(Entries supplied Opens)

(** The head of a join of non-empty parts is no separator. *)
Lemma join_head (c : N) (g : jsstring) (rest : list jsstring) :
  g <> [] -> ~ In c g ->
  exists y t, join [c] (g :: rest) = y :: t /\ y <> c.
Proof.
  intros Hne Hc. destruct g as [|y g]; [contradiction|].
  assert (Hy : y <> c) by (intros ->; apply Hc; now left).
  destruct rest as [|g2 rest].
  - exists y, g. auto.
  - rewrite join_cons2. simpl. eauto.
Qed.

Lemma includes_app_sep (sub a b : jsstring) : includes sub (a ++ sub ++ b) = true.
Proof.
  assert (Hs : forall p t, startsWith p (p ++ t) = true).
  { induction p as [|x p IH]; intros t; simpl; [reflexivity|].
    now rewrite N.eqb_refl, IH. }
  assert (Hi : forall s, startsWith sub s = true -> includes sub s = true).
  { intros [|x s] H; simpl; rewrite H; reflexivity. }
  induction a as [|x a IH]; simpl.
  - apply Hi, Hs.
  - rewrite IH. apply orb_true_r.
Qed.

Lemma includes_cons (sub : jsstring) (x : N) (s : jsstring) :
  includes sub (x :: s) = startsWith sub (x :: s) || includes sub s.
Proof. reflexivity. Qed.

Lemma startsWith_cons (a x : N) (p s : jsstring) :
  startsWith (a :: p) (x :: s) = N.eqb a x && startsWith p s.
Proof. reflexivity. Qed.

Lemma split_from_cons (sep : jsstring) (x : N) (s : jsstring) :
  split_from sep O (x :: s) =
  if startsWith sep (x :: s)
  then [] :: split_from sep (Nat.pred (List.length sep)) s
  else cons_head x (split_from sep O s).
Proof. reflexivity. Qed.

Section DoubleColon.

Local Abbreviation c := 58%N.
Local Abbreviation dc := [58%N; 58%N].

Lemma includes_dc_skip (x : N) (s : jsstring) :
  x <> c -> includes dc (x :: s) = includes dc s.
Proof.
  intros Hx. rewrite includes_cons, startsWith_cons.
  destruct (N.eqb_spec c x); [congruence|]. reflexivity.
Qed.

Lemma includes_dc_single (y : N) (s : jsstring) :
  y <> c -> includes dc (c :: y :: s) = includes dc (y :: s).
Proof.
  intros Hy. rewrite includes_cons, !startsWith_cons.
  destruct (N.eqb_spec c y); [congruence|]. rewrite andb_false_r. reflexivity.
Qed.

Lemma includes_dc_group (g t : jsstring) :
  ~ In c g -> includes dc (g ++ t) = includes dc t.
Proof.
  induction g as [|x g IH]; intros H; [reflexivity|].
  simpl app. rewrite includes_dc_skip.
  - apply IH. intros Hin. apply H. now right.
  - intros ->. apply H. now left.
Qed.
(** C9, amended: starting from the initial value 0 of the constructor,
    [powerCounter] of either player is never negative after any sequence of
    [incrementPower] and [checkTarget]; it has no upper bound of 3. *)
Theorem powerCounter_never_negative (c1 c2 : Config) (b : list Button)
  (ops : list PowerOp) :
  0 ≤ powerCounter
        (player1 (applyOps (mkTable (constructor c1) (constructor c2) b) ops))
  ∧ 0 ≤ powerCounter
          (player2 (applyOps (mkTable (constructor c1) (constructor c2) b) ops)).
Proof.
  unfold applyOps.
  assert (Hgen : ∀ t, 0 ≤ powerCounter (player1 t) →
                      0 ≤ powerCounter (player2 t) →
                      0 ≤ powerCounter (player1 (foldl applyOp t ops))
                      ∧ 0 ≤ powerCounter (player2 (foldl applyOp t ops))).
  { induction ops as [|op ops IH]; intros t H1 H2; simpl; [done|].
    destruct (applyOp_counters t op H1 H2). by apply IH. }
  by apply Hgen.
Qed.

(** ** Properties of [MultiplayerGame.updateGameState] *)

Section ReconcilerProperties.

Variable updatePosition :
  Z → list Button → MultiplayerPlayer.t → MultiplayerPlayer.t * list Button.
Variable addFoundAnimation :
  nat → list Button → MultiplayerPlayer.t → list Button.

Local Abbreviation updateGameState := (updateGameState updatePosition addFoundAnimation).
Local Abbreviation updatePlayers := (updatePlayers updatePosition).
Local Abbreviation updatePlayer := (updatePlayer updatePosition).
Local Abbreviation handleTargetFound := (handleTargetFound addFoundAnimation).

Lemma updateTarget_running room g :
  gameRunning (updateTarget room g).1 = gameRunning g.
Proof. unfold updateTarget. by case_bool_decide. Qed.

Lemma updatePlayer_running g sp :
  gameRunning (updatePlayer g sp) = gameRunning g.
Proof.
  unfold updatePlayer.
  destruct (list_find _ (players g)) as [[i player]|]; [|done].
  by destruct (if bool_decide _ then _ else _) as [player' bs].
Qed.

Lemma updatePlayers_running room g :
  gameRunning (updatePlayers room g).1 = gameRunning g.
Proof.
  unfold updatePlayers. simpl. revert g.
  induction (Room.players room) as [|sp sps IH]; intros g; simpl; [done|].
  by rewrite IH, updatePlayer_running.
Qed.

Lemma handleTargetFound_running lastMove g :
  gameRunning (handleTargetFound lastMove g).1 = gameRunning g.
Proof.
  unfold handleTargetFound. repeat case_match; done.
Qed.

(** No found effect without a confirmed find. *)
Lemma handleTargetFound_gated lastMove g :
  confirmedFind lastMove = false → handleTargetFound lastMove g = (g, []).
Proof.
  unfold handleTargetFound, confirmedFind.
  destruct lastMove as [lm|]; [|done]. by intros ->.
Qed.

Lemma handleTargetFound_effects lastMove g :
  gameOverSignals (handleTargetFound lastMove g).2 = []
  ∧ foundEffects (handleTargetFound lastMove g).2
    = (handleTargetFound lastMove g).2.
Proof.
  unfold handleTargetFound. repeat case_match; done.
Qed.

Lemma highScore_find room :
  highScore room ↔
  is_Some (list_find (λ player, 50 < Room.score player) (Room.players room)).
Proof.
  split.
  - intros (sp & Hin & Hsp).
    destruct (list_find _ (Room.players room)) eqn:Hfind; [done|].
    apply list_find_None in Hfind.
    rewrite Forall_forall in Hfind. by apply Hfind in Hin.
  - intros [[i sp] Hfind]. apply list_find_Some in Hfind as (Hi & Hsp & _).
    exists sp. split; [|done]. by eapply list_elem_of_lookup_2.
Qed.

(Entries supplied Closes)

## What you need to do:
All lines above from the one with "Local Abbreviation updateGameState" to the one with "unfold updatePlayers. simpl. revert g.", inclusive, should be copied exactly, and no other lines.

## Response to this task:
Local Abbreviation updateGameState := (updateGameState updatePosition addFoundAnimation).
Local Abbreviation updatePlayers := (updatePlayers updatePosition).
Local Abbreviation updatePlayer := (updatePlayer updatePosition).
Local Abbreviation handleTargetFound := (handleTargetFound addFoundAnimation).

Lemma updateTarget_running room g :
  gameRunning (updateTarget room g).1 = gameRunning g.
Proof. unfold updateTarget. by case_bool_decide. Qed.

Lemma updatePlayer_running g sp :
  gameRunning (updatePlayer g sp) = gameRunning g.
Proof.
  unfold updatePlayer.
  destruct (list_find _ (players g)) as [[i player]|]; [|done].
  by destruct (if bool_decide _ then _ else _) as [player' bs].
Qed.

Lemma updatePlayers_running room g :
  gameRunning (updatePlayers room g).1 = gameRunning g.
Proof.
  unfold updatePlayers. simpl. revert g.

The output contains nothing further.